BFMTV, a French publication, reports that one of the senators questioned Sebastien Lecorne regarding the feasibility of transferring twelve decommissioned and stored Mirage 2000C aircraft to the Armed Forces in the summer of 2022. Another senator enquired if it was accurate that Ukrainian Mirage 2000 pilots would receive training on Polish soil. Lecornyu responded that the ongoing debate on this subject stems from the necessity to establish priorities first.

Lecornu failed to specify whether the issue is solely attributable to the Mirage 2000C’s limited capabilities for engaging ground targets and conducting aerial combat and its high rate of wear and tear.

Currently, the French Air Force operates 65 Mirage 2000D strike aircraft and 12 Mirage 2000-5 fighters; these aircraft are slated for complete decommissioning and replacement by the Rafale by 2030. Consequently, transferring these planes to Ukraine would not compromise France’s defensive capabilities.

According to a specialised website, Intelligence Online, Sébastien Lecornu and his Ukrainian counterpart Rustem Umerov debated providing “a fleet of six Mirage 2000 aircraft.”

The potential delivery of the Mirage 2000D was recently mentioned by the Chief of Staff of the Ukrainian Air Force, Nikolai Oleschuk while discussing the provision of A-10 Thunderbolt II attack aircraft.

The four combat aircraft varieties in Ukraine’s inventory are MiG-29, Su-33, Su-24, and Su-25. They are slated to be progressively substituted with equipment from the West.

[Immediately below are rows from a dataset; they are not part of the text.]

(* ===== verification/PlatformIp.v ===== *)
(** * Platform objects: IP addresses and routes

    The structs of src/platform/nm-platform.h and, from nm-platform.c, how routes
    are compared (by the identity the kernel gives them, by what they mean, in
    full), hashed and normalized, and how addresses are compared. *)

From S2P Require Import Bytes CmpOrder IpAddr NMHash PlatformLink.

(** ** Addresses *)

(** __NMPlatformIPAddress_COMMON *)
Record NMPlatformIPAddress := {
  ax_ifindex : Z; ax_addr_source : Z; ax_timestamp : Z; ax_lifetime : Z; ax_preferred : Z;
  ax_n_ifa_flags : Z; ax_plen : Z; ax_external : bool
}.

Record NMPlatformIP4Address := {
  a4_ax : NMPlatformIPAddress; a4_address : in_addr_t; a4_peer_address : in_addr_t; a4_label : list byte
}.

Record NMPlatformIP6Address := {
  a6_ax : NMPlatformIPAddress; a6_address : in6_addr; a6_peer_address : in6_addr
}.

Definition NM_PLATFORM_LIFETIME_PERMANENT : Z := G_MAXUINT32.

Definition IN6_IS_ADDR_UNSPECIFIED (a : in6_addr) : bool := bool_decide (a = replicate 16 x00).
Definition IN6_ARE_ADDR_EQUAL (a b : in6_addr) : bool := bool_decide (a = b).

Definition nm_platform_ip6_address_get_peer (addr : NMPlatformIP6Address) : in6_addr :=
  if IN6_IS_ADDR_UNSPECIFIED (a6_peer_address addr)
     || IN6_ARE_ADDR_EQUAL (a6_peer_address addr) (a6_address addr)
  then a6_address addr
  else a6_peer_address addr.

Section address.
Context `{ByteOrder}.

Definition nm_platform_ip4_address_hash_update (obj : NMPlatformIP4Address) (h : NMHashState) : NMHashState :=
  let ax := a4_ax obj in
  let h := nm_hash_update_vals
    [HI 4 (ax_ifindex ax); HI 4 (ax_addr_source ax); HI 4 (ax_timestamp ax); HI 4 (ax_lifetime ax);
     HI 4 (ax_preferred ax); HI 4 (ax_n_ifa_flags ax); HI 1 (ax_plen ax); HI 4 (a4_address obj);
     HI 4 (a4_peer_address obj); NM_HASH_COMBINE_BOOLS 1 [ax_external ax]] h in
  nm_hash_update_str (a4_label obj) h.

In a Telegram message dated January 14, General Oleschuk stated that the MiG-29 would operate in tandem with the F-16. He added that A-10 Thunderbolt II aircraft will augment the capabilities of the Su-25 attack aircraft and Mirage2000, the Su-24M bombers, respectively.

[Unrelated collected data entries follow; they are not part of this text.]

(* ===== verification/NmpObject.v ===== *)
(** * NMPObject: objects of the platform cache

    src/platform/nmp-object.c: how objects are compared in full and by identity,
    hashed, and assigned to the partitions of the indexes of the cache.  An
    object is a class with its data, here an inductive type with one constructor
    per class; the data of a link type, which a link refers to, is a type of its
    own.  Objects that have no identity of their own, and rules of an unknown
    address family, are compared by their address in memory. *)

From S2P Require Import Bytes CmpOrder IpAddr NMHash PlatformLink PlatformLnk PlatformIp PlatformRule.

(** ** Socket addresses *)

(** NMSockAddrUnion, with the families that occur. *)
Inductive NMSockAddrUnion :=
| SA_UNSPEC
| SA_IN (s_addr : in_addr_t) (port : Z)
| SA_IN6 (sin6_addr : in6_addr) (port scope_id flowinfo : Z).

Definition sa_family (a : NMSockAddrUnion) : Z :=
  match a with SA_UNSPEC => 0 | SA_IN _ _ => AF_INET | SA_IN6 _ _ _ _ => AF_INET6 end.

(** ** WireGuard peers *)

(** The union of the two kinds of addresses is read by family. *)
Record NMPWireGuardAllowedIP := {
  aip_addr4 : in_addr_t; aip_addr6 : in6_addr; aip_family : Z; aip_mask : Z
}.

Record NMPWireGuardPeer := {
  wp_endpoint : NMSockAddrUnion; wp_tv_sec : Z; wp_tv_nsec : Z; wp_rx_bytes : Z; wp_tx_bytes : Z;
  wp_allowed_ips : list NMPWireGuardAllowedIP; wp_persistent_keepalive_interval : Z;
  wp_public_key : list byte; wp_preshared_key : list byte
}.

Record NMVlanQosMapping := { qos_from : Z; qos_to : Z }.

Section parts.
Context `{ByteOrder}.

Definition nm_sock_addr_union_cmp (a b : option NMSockAddrUnion) : Z :=
  cmp_opt (fun a b =>
    NM_CMP_FIELD a b sa_family ;;?
    match a, b with
    | SA_IN addr_a port_a, SA_IN addr_b port_b =>
        NM_CMP_DIRECT (ntohl addr_a) (ntohl addr_b) ;;?
        NM_CMP_DIRECT (htons port_a) (htons port_b) ;;? 0
    | SA_IN6 addr_a port_a scope_a flow_a, SA_IN6 addr_b port_b scope_b flow_b =>
        bytes_cmp addr_a addr_b ;;?
        NM_CMP_DIRECT (htons port_a) (htons port_b) ;;?
        NM_CMP_DIRECT scope_a scope_b ;;?
        NM_CMP_DIRECT flow_a flow_b ;;? 0
    | _, _ => 0
    end) a b.

Definition nm_sock_addr_union_hash_update (a : option NMSockAddrUnion) (h : NMHashState) : NMHashState :=
  match a with
  | None => nm_hash_update_val (HI 4 1241364739) h
  | Some (SA_IN s_addr port) => nm_hash_update_vals [HI 2 AF_INET; HI 4 s_addr; HI 2 port] h
  | Some (SA_IN6 addr port scope flow) =>
      nm_hash_update_vals [HI 2 AF_INET6; HB addr; HI 2 port; HI 4 scope; HI 4 flow] h
  | Some SA_UNSPEC => nm_hash_update_val (HI 2 (sa_family SA_UNSPEC)) h
  end.

Definition _vlan_xgress_qos_mappings_hash_update (map : list NMVlanQosMapping) (h : NMHashState) : NMHashState :=
  let h := nm_hash_update_val (HI 4 (Z.of_nat (length map))) h in
  nm_hash_update (concat (List.map (fun m => mem_of (HI 4 (qos_from m)) ++ mem_of (HI 4 (qos_to m))) map)) h.

(** The caller passes the length of the first mapping, which both have. *)
Definition _vlan_xgress_qos_mappings_cmp (map1 map2 : list NMVlanQosMapping) : Z :=
  cmp_list (fun a b => NM_CMP_FIELD a b qos_from ;;? NM_CMP_FIELD a b qos_to ;;? 0) map1 map2.

Definition _wireguard_allowed_ip_hash_update (h : NMHashState) (ip : NMPWireGuardAllowedIP) : NMHashState :=
  let h := nm_hash_update_vals [HI 1 (aip_family ip); HI 1 (aip_mask ip)] h in
  if aip_family ip =? AF_INET then nm_hash_update_val (HI 4 (aip_addr4 ip)) h
  else if aip_family ip =? AF_INET6 then nm_hash_update_val (HB (aip_addr6 ip)) h
  else h.

Definition _wireguard_allowed_ip_cmp (a b : NMPWireGuardAllowedIP) : Z :=
  NM_CMP_FIELD a b aip_family ;;?
  NM_CMP_FIELD a b aip_mask ;;?
  (if aip_family a =? AF_INET then NM_CMP_FIELD a b aip_addr4
   else cmp_if (aip_family a =? AF_INET6) (NM_CMP_FIELD_MEMCMP a b aip_addr6)) ;;?
  0.

Definition _wireguard_peer_hash_update (h : NMHashState) (peer : NMPWireGuardPeer) : NMHashState :=
  let h := nm_hash_update (wp_public_key peer) h in
  let h := nm_hash_update (wp_preshared_key peer) h in
  let h := nm_hash_update_vals
    [HI 2 (wp_persistent_keepalive_interval peer); HI 4 (Z.of_nat (length (wp_allowed_ips peer)));
     HI 8 (wp_rx_bytes peer); HI 8 (wp_tx_bytes peer); HI 8 (wp_tv_sec peer); HI 8 (wp_tv_nsec peer)] h in
  let h := nm_sock_addr_union_hash_update (Some (wp_endpoint peer)) h in
  fold_left _wireguard_allowed_ip_hash_update (wp_allowed_ips peer) h.

Definition _wireguard_peer_cmp (a b : NMPWireGuardPeer) : Z :=
  NM_CMP_FIELD a b wp_tv_sec ;;?
  NM_CMP_FIELD a b wp_tv_nsec ;;?
  NM_CMP_FIELD a b wp_rx_bytes ;;?
  NM_CMP_FIELD a b wp_tx_bytes ;;?
  NM_CMP_DIRECT (Z.of_nat (length (wp_allowed_ips a))) (Z.of_nat (length (wp_allowed_ips b))) ;;?
  NM_CMP_FIELD a b wp_persistent_keepalive_interval ;;?
  NM_CMP_FIELD (wp_endpoint a) (wp_endpoint b) sa_family ;;?
  NM_CMP_FIELD_MEMCMP a b wp_public_key ;;?
  NM_CMP_FIELD_MEMCMP a b wp_preshared_key ;;?
  nm_sock_addr_union_cmp (Some (wp_endpoint a)) (Some (wp_endpoint b)) ;;?
  cmp_list _wireguard_allowed_ip_cmp (wp_allowed_ips a) (wp_allowed_ips b) ;;?
  0.
End parts.

(** ** Their sort keys *)

Definition sock_addr_ok (a : NMSockAddrUnion) : Prop :=
  match a with
  | SA_UNSPEC => True
  | SA_IN addr port => in4_ok addr /\ 0 <= port < 65536
  | SA_IN6 _ port _ _ => 0 <= port < 65536
  end.

Definition peer_ok (p : NMPWireGuardPeer) : Prop := sock_addr_ok (wp_endpoint p).

Section part_keys.
Context `{ByteOrder}.

Definition sock_addr_key (a : NMSockAddrUnion) : kval :=
  KL [KZ (sa_family a);
      KL match a with
         | SA_UNSPEC => []
         | SA_IN addr port => [KZ (ntohl addr); KZ (htons port)]
         | SA_IN6 addr port scope flow => [KB addr; KZ (htons port); KZ scope; KZ flow]
         end].

Definition qos_mapping_key (m : NMVlanQosMapping) : kval := KL [KZ (qos_from m); KZ (qos_to m)].

Definition allowed_ip_key (a : NMPWireGuardAllowedIP) : kval :=
  KL [KZ (aip_family a); KZ (aip_mask a);
      KL (if aip_family a =? AF_INET then [KZ (aip_addr4 a)]
          else if aip_family a =? AF_INET6 then [KB (aip_addr6 a)] else [])].

Definition peer_key (a : NMPWireGuardPeer) : kval :=
  KL [KZ (wp_tv_sec a); KZ (wp_tv_nsec a); KZ (wp_rx_bytes a); KZ (wp_tx_bytes a);
      KZ (Z.of_nat (length (wp_allowed_ips a))); KZ (wp_persistent_keepalive_interval a);
      KZ (sa_family (wp_endpoint a)); KB (wp_public_key a); KB (wp_preshared_key a);
      sock_addr_key (wp_endpoint a); KL (map allowed_ip_key (wp_allowed_ips a))].

#[export] Instance sock_addr_cmp_key :
  CmpKey any (fun a b => nm_sock_addr_union_cmp (Some a) (Some b)) sock_addr_key.
Proof.
  intros a b _ _. unfold nm_sock_addr_union_cmp, sock_addr_key. cbn [cmp_opt].
  rewrite kval_cmp_KL. cbn [lex_cmp]. rewrite cmp_then_0_r. apply cmp_then_ext. intros H0%direct_tie.
  destruct a, b; done.
Qed.

#[export] Instance qos_cmp_key :
  CmpKey any (fun a b => NM_CMP_FIELD a b qos_from ;;? NM_CMP_FIELD a b qos_to ;;? 0) qos_mapping_key.
Proof. intros a b _ _. reflexivity. Qed.

#[export] Instance allowed_ip_cmp_key : CmpKey any _wireguard_allowed_ip_cmp allowed_ip_key.
Proof.
  intros a b _ _. unfold _wireguard_allowed_ip_cmp, allowed_ip_key. rewrite kval_cmp_KL. cbn [lex_cmp].
  do 2 cmp_step. rewrite !cmp_then_0_r, Htie.
  destruct (aip_family b =? AF_INET); [cbn; by rewrite cmp_then_0_r|].
  destruct (aip_family b =? AF_INET6); [cbn; by rewrite cmp_then_0_r|done].
Qed.

Lemma Forall_any {A} (l : list A) : Forall any l.
Proof. by apply Forall_true. Qed.

#[export] Instance peer_cmp_key : CmpKey any _wireguard_peer_cmp peer_key.
Proof.
  intros a b _ _. unfold _wireguard_peer_cmp, peer_key. rewrite kval_cmp_KL. cbn [lex_cmp].
  do 9 cmp_step.
  rewrite (cmp_key (c := fun a b => nm_sock_addr_union_cmp (Some a) (Some b))) by done. cmp_step.
  rewrite (cmp_list_key (key := allowed_ip_key)) by (apply Forall_any || lia). reflexivity.
Qed.

Lemma bswap16_eq x : 0 <= x < 65536 -> bswap16 x = (x mod 256) * 256 + x / 256.
Proof.
  intros Hx. unfold bswap16. change 0xFF with (Z.ones 8). rewrite !Z.land_ones by lia.
  rewrite Z.shiftl_mul_pow2, Z.shiftr_div_pow2 by lia. change (2 ^ 8) with 256.
  rewrite (Z.mod_small (x / 256)) by (split; [apply Z.div_pos; lia|apply Z.div_lt_upper_bound; lia]).
  set (a := x mod 256). set (b := x / 256).
  assert (Hl : Z.land (a * 256) b = 0).
  { change 256 with (2 ^ 8). apply Z.bits_inj'. intros n Hn. rewrite Z.land_spec, Z.bits_0, Z.mul_pow2_bits by lia.
    destruct (decide (n < 8)); [by rewrite Z.testbit_neg_r by lia|]. apply andb_false_iff. right.
    apply (Z.bits_above_log2 b n); subst b; [apply Z.div_pos; lia|].
    destruct (decide (x / 256 = 0)) as [->|]; [cbn; lia|]. apply Z.log2_lt_pow2; [pose proof (Z.div_pos x 256); lia|].
    apply Z.div_lt_upper_bound; [lia|]. pose proof (Z.pow_le_mono_r 2 8 n). lia. }
  pose proof (Z.add_lor_land (a * 256) b). lia.
Qed.

(** Swapping the bytes of a port twice. *)
Lemma bswap16_invol x : 0 <= x < 65536 -> bswap16 (bswap16 x) = x.
Proof.
  intros Hx. assert (Hd := Z.div_mod x 256). assert (Hm := Z.mod_pos_bound x 256).
  rewrite (bswap16_eq x), bswap16_eq by lia.
  rewrite (Z.add_comm (x mod 256 * 256)), Z.mod_add, Z.div_add by lia. rewrite (Z.mod_small (x / 256)), (Z.div_small (x / 256)) by lia. lia.
Qed.

Lemma htons_inj x y : 0 <= x < 65536 -> 0 <= y < 65536 -> htons x = htons y -> x = y.
Proof.
  unfold htons. destruct big_endian; [done|]. intros Hx Hy E.
  by rewrite <- (bswap16_invol x), <- (bswap16_invol y), E.
Qed.

#[export] Instance sock_addr_hash_key :
  HashKey sock_addr_ok (fun a => nm_sock_addr_union_hash_update (Some a)) sock_addr_key.
Proof.
  intros a b h Ha Hb E. destruct a as [|a p|a p s f], b as [|b q|b q t g]; try discriminate E; [done|..];
    unfold sock_addr_key in E; key_fields; cbn [nm_sock_addr_union_hash_update].
  - destruct Ha as [Ha Hp], Hb as [Hb Hq].
    assert (a = b) as -> by by apply htonl_injective. by assert (p = q) as -> by by apply htons_inj.
  - assert (p = q) as -> by by apply htons_inj. congruence.
Qed.

#[export] Instance allowed_ip_hash_key :
  HashKey any (fun ip h => _wireguard_allowed_ip_hash_update h ip) allowed_ip_key.
Proof.
  intros a b h _ _ E. unfold allowed_ip_key in E. unfold _wireguard_allowed_ip_hash_update. same_fields.
  destruct (aip_family b =? AF_INET); [key_fields; congruence|].
  destruct (aip_family b =? AF_INET6); key_fields; congruence.
Qed.

#[export] Instance peer_hash_key : HashKey peer_ok (fun p h => _wireguard_peer_hash_update h p) peer_key.
Proof.
  intros a b h Ha Hb E. unfold peer_key in E. injection E; clear E; intros Hips Hsa1 Hsa2. intros.
  assert (Hsa : sock_addr_key (wp_endpoint a) = sock_addr_key (wp_endpoint b)) by (unfold sock_addr_key; congruence).
  assert (Hs : forall h, nm_sock_addr_union_hash_update (Some (wp_endpoint a)) h
                 = nm_sock_addr_union_hash_update (Some (wp_endpoint b)) h).
  { intros h'. exact (sock_addr_hash_key _ _ h' Ha Hb Hsa). }
  assert (Hi : forall h, fold_left _wireguard_allowed_ip_hash_update (wp_allowed_ips a) h
                 = fold_left _wireguard_allowed_ip_hash_update (wp_allowed_ips b) h).
  { intros h'. apply (fold_hash_eq any (fun ip h => _wireguard_allowed_ip_hash_update h ip) allowed_ip_key);
      (apply Forall_any || congruence). }
  unfold _wireguard_peer_hash_update. cbn zeta. rewrite Hs, Hi. congruence.
Qed.
End part_keys.

(** ** Objects *)

(** The classes of link data, LNK_*. *)
Inductive NMPObjectLnk :=
| LNK_GRE (lnk : NMPlatformLnkGre)
| LNK_GRETAP (lnk : NMPlatformLnkGre)
| LNK_INFINIBAND (lnk : NMPlatformLnkInfiniband)
| LNK_IP6TNL (lnk : NMPlatformLnkIp6Tnl)
| LNK_IP6GRE (lnk : NMPlatformLnkIp6Tnl)
| LNK_IP6GRETAP (lnk : NMPlatformLnkIp6Tnl)
| LNK_IPIP (lnk : NMPlatformLnkIpIp)
| LNK_MACSEC (lnk : NMPlatformLnkMacsec)
| LNK_MACVLAN (lnk : NMPlatformLnkMacvlan)
| LNK_MACVTAP (lnk : NMPlatformLnkMacvtap)
| LNK_SIT (lnk : NMPlatformLnkSit)
| LNK_TUN (lnk : NMPlatformLnkTun)
| LNK_VLAN (lnk : NMPlatformLnkVlan) (ingress_qos_map egress_qos_map : list NMVlanQosMapping)
| LNK_VXLAN (lnk : NMPlatformLnkVxlan)
| LNK_WIREGUARD (lnk : NMPlatformLnkWireGuard) (peers : list NMPWireGuardPeer).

The defining characteristic of the Mirage 2000 fighter is its delta wing, which grants it exceptional manoeuvrability and high-velocity capabilities. The light weight of the aircraft’s structure enables it to attain exceptional levels of performance and fuel economy.

Mirage 2000 weaponry may consist of air-to-ground and air-to-air missiles, rockets, and explosives, such as the laser-guided bomb (LGB), MICA missile, and SCALP missile.

These fighters can travel at a maximum speed of 2300 km/h and an altitude of 18 km.

The Mirage 2000 D variant is engineered to breach adversary air defence systems regardless of the time of day or weather by employing laser-guided precision-guided aviation armaments.

Numerous nations operate Mirage 2000 fighter aircraft; however, France possesses the most Mirage 2000 D variants.

The Mirage 2000D is an evolution from the Mirage 2000N, originally designed to transport tactical nuclear weapons. Its active deployment commenced in 1993.

The Mirage 2000D can transport the SCALP cruise missile and maintains a high flight rate even at low altitudes. As part of the ongoing modernisation programme, these aircraft will also be equipped with MICA family air-to-air missiles.

Should Ukraine opt to induct the Mirage 2000 family of aircraft, the precise time required to deliver and train pilots is difficult to ascertain in advance.